Age-induced changes in Mu Opioid Receptor signaling in the midbrain Periaqueductal Gray of male and female rats

Abstract

The analgesic effects of opioids are attenuated in aged rats. Opioids such as morphine produce attenuated analgesia in aged rodents compared to adults; however, the neural mechanisms underlying this attenuated response are not yet known. The present study investigated the impact of advanced age and biological sex on opioid signaling in the ventrolateral periaqueductal gray (vlPAG) in the presence of chronic inflammatory pain. Assays measuring mu opioid receptor (MOR) radioligand binding, GTPγS binding, receptor phosphorylation, cAMP inhibition, and regulator of G-protein signaling (RGS) protein expression were performed on vlPAG tissue from adult (2-3mos) and aged (16-18mos), male and female rats. Persistent inflammatory pain was induced by intraplantar injection of Complete Freund’s Adjuvant (CFA).
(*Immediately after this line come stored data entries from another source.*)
(* ===== verification/Strings.v ===== *)
(** * Strings

    The functions of [src/src/vs/base/common/strings.ts] on the code units of a string: the
    tests that a text buffer keeps of its text, white space, code points, and comparisons.
    [splitLines] is in Length.  The tests are regular expressions; each is written out as
    what it matches at an index. *)

From S2P Require Import Prelude Length PtBuffer PtSpan.

#[local] Open Scope js_scope.

(** ** Surrogates and code points *)

Definition isHighSurrogate (charCode : Z) : bool := (0xD800 <=? charCode) && (charCode <=? 0xDBFF).

Definition isLowSurrogate (charCode : Z) : bool := (0xDC00 <=? charCode) && (charCode <=? 0xDFFF).

Definition computeCodePoint (highSurrogate lowSurrogate : Z) : Z :=
  to_int32 (Z.shiftl (highSurrogate - 0xD800) 10) + (lowSurrogate - 0xDC00) + 0x10000.

(** [None] is [NaN]. *)
Definition getNextCodePoint (str : list Z) (len offset : Z) : option Z :=
  match charCodeAt str offset with
  | None => None
  | Some charCode =>
      if isHighSurrogate charCode && (offset + 1 <? len) then
        match charCodeAt str (offset + 1) with
        | Some nextCharCode => if isLowSurrogate nextCharCode then Some (computeCodePoint charCode nextCharCode) else Some charCode
        | None => Some charCode
        end
      else Some charCode
  end.

Definition getPrevCodePoint (str : list Z) (offset : Z) : option Z :=
  match charCodeAt str (offset - 1) with
  | None => None
  | Some charCode =>
      if isLowSurrogate charCode && (offset >? 1) then
        match charCodeAt str (offset - 2) with
        | Some prevCharCode => if isHighSurrogate prevCharCode then Some (computeCodePoint prevCharCode charCode) else Some charCode
        | None => Some charCode
        end
      else Some charCode
  end.

Record CodePointIterator : Type := mkIterator { str_ : list Z; offset_ : Z }.

Module CPI.

Definition new (str : list Z) (offset : Z) : CodePointIterator := mkIterator str offset.

Definition setOffset (this : CodePointIterator) (offset : Z) : CodePointIterator := mkIterator (str_ this) offset.

(** The length of a code point; comparing [NaN] gives [false]. *)
Definition units (codePoint : option Z) : Z := match codePoint with Some c => if c >=? 0x10000 then 2 else 1 | None => 1 end.

Definition prevCodePoint (this : CodePointIterator) : option Z * CodePointIterator :=
  let codePoint := getPrevCodePoint (str_ this) (offset_ this) in
  (codePoint, setOffset this (offset_ this - units codePoint)).

Definition nextCodePoint (this : CodePointIterator) : option Z * CodePointIterator :=
  let codePoint := getNextCodePoint (str_ this) (zlen (str_ this)) (offset_ this) in
  (codePoint, setOffset this (offset_ this + units codePoint)).

Definition eol (this : CodePointIterator) : bool := offset_ this >=? zlen (str_ this).

End CPI.

(** ** Tests of a text *)

Definition in_ranges (c : Z) (ranges : list (Z * Z)) : bool := existsb (fun r => (r.1 <=? c) && (c <=? r.2)) ranges.

(** The code units of [makeContainsRtl], and the high surrogates with the low ones. *)
Definition rtl_units : list (Z * Z) :=
  [(0x05BE, 0x05BE); (0x05C0, 0x05C0); (0x05C3, 0x05C3); (0x05C6, 0x05C6); (0x05D0, 0x05F4);
   (0x0608, 0x0608); (0x060B, 0x060B); (0x060D, 0x060D); (0x061B, 0x064A); (0x066D, 0x066F);
   (0x0671, 0x06D5); (0x06E5, 0x06E5); (0x06E6, 0x06E6); (0x06EE, 0x06EE); (0x06EF, 0x06EF);
   (0x06FA, 0x0710); (0x0712, 0x072F); (0x074D, 0x07A5); (0x07B1, 0x07EA); (0x07F4, 0x07F4);
   (0x07F5, 0x07F5); (0x07FA, 0x07FA); (0x07FE, 0x0815); (0x081A, 0x081A); (0x0824, 0x0824);
   (0x0828, 0x0828); (0x0830, 0x0858); (0x085E, 0x088E); (0x08A0, 0x08C9); (0x200F, 0x200F);
   (0xFB1D, 0xFB1D); (0xFB1F, 0xFB28); (0xFB2A, 0xFD3D); (0xFD50, 0xFDC7); (0xFDF0, 0xFDFC);
   (0xFE70, 0xFEFC)].

Definition rtl_pairs : list (Z * list (Z * Z)) :=
  [(0xD802, [(0xDC00, 0xDD1B); (0xDD20, 0xDE00); (0xDE10, 0xDE35); (0xDE40, 0xDEE4); (0xDEEB, 0xDF35); (0xDF40, 0xDFFF)]);
   (0xD803, [(0xDC00, 0xDD23); (0xDE80, 0xDEA9); (0xDEAD, 0xDF45); (0xDF51, 0xDF81); (0xDF86, 0xDFF6)]);
   (0xD83A, [(0xDC00, 0xDCCF); (0xDD00, 0xDD43); (0xDD4B, 0xDFFF)]);
   (0xD83B, [(0xDC00, 0xDEBB)])].

(** Does the expression match at a code unit that [nx] follows? *)
Definition makeContainsRtl (c : Z) (nx : option Z) : bool :=
  in_ranges c rtl_units ||
  existsb (fun p => (p.1 =? c) && match nx with Some d => in_ranges d p.2 | None => false end) rtl_pairs.

Fixpoint containsRTL (str : list Z) : bool :=
  match str with [] => false | c :: str' => makeContainsRtl c (head str') || containsRTL str' end.

(** [/[\t\n\r\x20-\x7E]/]. *)
Definition basic_ascii (c : Z) : bool := (c =? 9) || (c =? 10) || (c =? 13) || ((0x20 <=? c) && (c <=? 0x7E)).

Definition isBasicASCII (str : list Z) : bool := forallb basic_ascii str.

Definition containsUnusualLineTerminators (str : list Z) : bool := existsb (fun c => (c =? 0x2028) || (c =? 0x2029)) str.

Definition UTF8_BOM_CHARACTER : list Z := [65279].

Definition startsWithUTF8BOM (str : list Z) : bool := (zlen str >? 0) && is_char (charCodeAt str 0) 65279.

Definition stripUTF8BOM (str : list Z) : list Z := if startsWithUTF8BOM str then drop 1 str else str.

(** ** White space *)

Definition is_space (c : Z) : bool := (c =? 32) || (c =? 9).

(** The loop of [firstNonWhitespaceIndex] from [i]; [str] is the rest of the string. *)
Fixpoint first_from (i : Z) (str : list Z) : Z :=
  match str with [] => -1 | c :: str' => if is_space c then first_from (i + 1) str' else i end.

Definition firstNonWhitespaceIndex (str : list Z) : Z := first_from 0 str.

(** The loop of [lastNonWhitespaceIndex], down from [n - 1]. *)
Fixpoint last_below (n : nat) (str : list Z) : Z :=
  match n with
  | O => -1
  | S i => match str !! i with
           | Some c => if is_space c then last_below i str else Z.of_nat i
           | None => Z.of_nat i
           end
  end.

(** [startIndex] is [str.length - 1] when it is left out. *)
Definition lastNonWhitespaceIndex (str : list Z) (startIndex : option Z) : Z :=
  last_below (Z.to_nat (default (zlen str - 1) startIndex + 1)) str.

(** ** Common parts *)

Fixpoint commonPrefixLength (a b : list Z) : Z :=
  match a, b with
  | x :: a', y :: b' => if x =? y then 1 + commonPrefixLength a' b' else 0
  | _, _ => 0
  end.

Definition commonSuffixLength (a b : list Z) : Z := commonPrefixLength (rev a) (rev b).

(** ** The tests on texts put together *)

Lemma isBasicASCII_app a b : isBasicASCII (a ++ b) = isBasicASCII a && isBasicASCII b.
Proof. apply forallb_app. Qed.

Lemma unusual_app a b : containsUnusualLineTerminators (a ++ b) = containsUnusualLineTerminators a || containsUnusualLineTerminators b.
Proof. apply existsb_app. Qed.

Definition ends_high (s : list Z) : bool := match last s with Some c => isHighSurrogate c | None => false end.

(** What follows a code unit that is not a high surrogate does not matter. *)
Lemma rtl_low c nx : isHighSurrogate c = false -> makeContainsRtl c nx = makeContainsRtl c None.
Proof.
  intros Hc. unfold makeContainsRtl. f_equal. unfold isHighSurrogate in Hc. unfold rtl_pairs. cbn [existsb fst snd].
  repeat match goal with |- context [?h =? c] => destruct (Z.eqb_spec h c); [subst; done|] end. done.
Qed.

Lemma containsRTL_app a b : ends_high a = false -> containsRTL (a ++ b) = containsRTL a || containsRTL b.
Proof.
  induction a as [|c a IH]; intros Ha; [done|]. cbn [app containsRTL]. destruct a as [|d a].
  - cbn [app head containsRTL]. rewrite orb_false_r, (rtl_low c (head b)); [done|exact Ha].
  - cbn [app head] in *. rewrite IH by exact Ha. apply orb_assoc.
Qed.

(** A text of basic ASCII has no right to left letters and no unusual line breaks. *)
Lemma ascii_rtl c nx : basic_ascii c = true -> makeContainsRtl c nx = false.
Proof.
  intros Hc. assert (Hr : 0 <= c <= 126) by (unfold basic_ascii in Hc; lia). rewrite rtl_low by (unfold isHighSurrogate; lia).
  unfold makeContainsRtl, in_ranges, rtl_units, rtl_pairs. cbn [existsb fst snd].
  repeat match goal with |- context [?h <=? c] => replace (h <=? c) with false by lia end. cbn [andb orb].
  repeat match goal with |- context [?h =? c] => replace (h =? c) with false by lia end. done.
Qed.

Lemma isBasicASCII_plain s : isBasicASCII s = true -> containsRTL s = false /\ containsUnusualLineTerminators s = false.
Proof.
  unfold isBasicASCII. induction s as [|c s IH]; [done|]. cbn [forallb]. intros [Hc Hs]%andb_true_iff. destruct (IH Hs) as [H1 H2]. split.
  - cbn [containsRTL]. by rewrite (ascii_rtl _ _ Hc), H1.
  - unfold containsUnusualLineTerminators in *. cbn [existsb]. rewrite H2. unfold basic_ascii in Hc. lia.
Qed.

(** ** Code points *)

Definition is_utf16 (s : list Z) : Prop := Forall (fun c => 0 <= c < 65536) s.

(** Is the offset between the halves of a surrogate pair? *)
Definition in_pair (s : list Z) (o : Z) : bool :=
  match s.[o - 1], s.[o] with Some c, Some d => isHighSurrogate c && isLowSurrogate d | _, _ => false end.

Lemma computeCodePoint_eq hi lo : isHighSurrogate hi = true -> isLowSurrogate lo = true ->
  computeCodePoint hi lo = (hi - 0xD800) * 1024 + (lo - 0xDC00) + 0x10000 /\ 0x10000 <= computeCodePoint hi lo < 0x110000.
Proof.
  unfold isHighSurrogate, isLowSurrogate, computeCodePoint. intros Hh Hl. rewrite Z.shiftl_mul_pow2 by lia. change (2 ^ 10) with 1024.
  unfold to_int32. rewrite Z.mod_small by lia. destruct (Z.ltb_spec ((hi - 55296) * 1024) (2 ^ 31)); lia.
Qed.

Lemma utf16_at s o c : is_utf16 s -> s.[o] = Some c -> 0 <= c < 65536.
Proof. intros Hs Hc. unfold at_ in Hc. destruct (o <? 0); [done|]. apply list_elem_of_lookup_2 in Hc. unfold is_utf16 in Hs. rewrite Forall_forall in Hs. by apply Hs. Qed.

Lemma nextCodePoint_at s o : is_utf16 s -> 0 <= o < zlen s -> exists c, s.[o] = Some c /\
  ((exists d, s.[o + 1] = Some d /\ isHighSurrogate c = true /\ isLowSurrogate d = true /\
      CPI.nextCodePoint (mkIterator s o) = (Some (computeCodePoint c d), mkIterator s (o + 2))) \/
   (in_pair s (o + 1) = false /\ CPI.nextCodePoint (mkIterator s o) = (Some c, mkIterator s (o + 1)))).
Proof.
  intros Hs Ho. destruct (at_in_range s o Ho) as [c Hc]. exists c. split; [done|]. pose proof (utf16_at _ _ _ Hs Hc) as Hr.
  unfold CPI.nextCodePoint, getNextCodePoint, in_pair, charCodeAt, CPI.setOffset. cbn [str_ offset_]. cbv zeta. replace (o + 1 - 1) with o by lia. rewrite Hc.
  assert (Hone : CPI.units (Some c) = 1) by (unfold CPI.units; rewrite Z.geb_leb; destruct (Z.leb_spec 65536 c); [lia|done]).
  destruct (isHighSurrogate c) eqn:Eh; cbn [andb]; [|right; rewrite Hone; by destruct (s.[o + 1])].
  destruct (s.[o + 1]) as [d|] eqn:Ed; [|right; destruct (o + 1 <? zlen s); by rewrite Hone].
  pose proof (at_lt _ _ _ Ed). destruct (Z.ltb_spec (o + 1) (zlen s)); [|lia]. destruct (isLowSurrogate d) eqn:El; [left|right; by rewrite Hone].
  exists d. split; [done|]. split; [done|]. split; [done|]. destruct (computeCodePoint_eq c d Eh El) as [_ Hcp]. unfold CPI.units. rewrite Z.geb_leb.
  by destruct (Z.leb_spec 65536 (computeCodePoint c d)); [|lia].
Qed.

(** Code points forwards and backwards.  At an offset of a UTF-16 text that is not inside
    a surrogate pair, the iterator goes over one code point, stays outside of pairs and
    inside the text, and going back gives the same code point and the same offset. *)
Theorem code_points_back s o :
  is_utf16 s -> 0 <= o < zlen s -> in_pair s o = false ->
  let '(c, it) := CPI.nextCodePoint (mkIterator s o) in
  o < offset_ it <= zlen s /\ in_pair s (offset_ it) = false /\ CPI.prevCodePoint it = (c, mkIterator s o).
Proof.
  intros Hs Ho Hp. destruct (nextCodePoint_at s o Hs Ho) as (c & Hc & [(d & Hd & Hh & Hl & ->)|[Hp' ->]]); cbn [offset_].
  - pose proof (at_lt _ _ _ Hd). destruct (computeCodePoint_eq c d Hh Hl) as [_ Hcp]. split; [lia|]. split.
    + unfold in_pair. replace (o + 2 - 1) with (o + 1) by lia. rewrite Hd. destruct (s.[o + 2]); [|done].
      unfold isHighSurrogate, isLowSurrogate in *. lia.
    + unfold CPI.prevCodePoint, getPrevCodePoint, charCodeAt, CPI.setOffset. cbn [str_ offset_]. cbv zeta. replace (o + 2 - 1) with (o + 1) by lia. replace (o + 2 - 2) with o by lia.
      rewrite Hd, Hl, Hc, Hh, Z.gtb_ltb. destruct (Z.ltb_spec 1 (o + 2)); [|lia]. cbn [andb]. f_equal. unfold CPI.units. rewrite Z.geb_leb.
      destruct (Z.leb_spec 65536 (computeCodePoint c d)); [|lia]. f_equal. lia.
  - split; [lia|]. split; [done|]. pose proof (utf16_at _ _ _ Hs Hc) as Hr. unfold CPI.prevCodePoint, getPrevCodePoint, charCodeAt, CPI.setOffset. cbn [str_ offset_]. cbv zeta.
    replace (o + 1 - 1) with o by lia. replace (o + 1 - 2) with (o - 1) by lia. rewrite Hc. unfold in_pair in Hp. rewrite Hc in Hp.
    assert (Hone : CPI.units (Some c) = 1) by (unfold CPI.units; rewrite Z.geb_leb; destruct (Z.leb_spec 65536 c); [lia|done]).
    assert (Eo : mkIterator s (o + 1 - 1) = mkIterator s o) by (f_equal; lia).
    destruct (isLowSurrogate c); cbn [andb]; [|by rewrite Hone, Eo]. destruct (o + 1 >? 1); [|by rewrite Hone, Eo].
    destruct (s.[o - 1]) as [e|]; [|by rewrite Hone, Eo]. rewrite andb_true_r in Hp. by rewrite Hp, Hone, Eo.
Qed.

Lemma code_points_back_witness : CPI.nextCodePoint (mkIterator [97; 55357; 56832] 1) = (Some 128512, mkIterator [97; 55357; 56832] 3) /\
  CPI.prevCodePoint (mkIterator [97; 55357; 56832] 3) = (Some 128512, mkIterator [97; 55357; 56832] 1).
Proof.
  split; [reflexivity|].
  exact (proj2 (proj2 (code_points_back [97; 55357; 56832] 1 ltac:(repeat constructor; lia) ltac:(vm_compute; split; [intros [=]|done]) eq_refl))).
Defined.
Adult males exhibited the highest MOR binding potential and the highest G-protein activation (activation efficiency ratio) in comparison to aged males and females (adult and aged). No impact of advanced age or sex on MOR phosphorylation state was observed. DAMGO-induced cAMP inhibition was highest in the vlPAG of adult males compared to aged males and females (adult and aged). vlPAG levels of RGS4 and RGS9-2, critical for terminating G-protein signaling, were assessed using RNAscope. Adult rats (both males and females) exhibited lower levels of vlPAG RGS4 and RGS9-2 mRNA expression compared to aged males and females. The observed age-related reductions in vlPAG MOR binding potential, G-protein activation efficiency, and cAMP inhibition, along with the observed age-related increases in RGS4 and RGS9-2 vlPAG expression, provide potential mechanisms whereby the response to opioids is attenuated in the aged population. These results have significant implications for pain management in this population.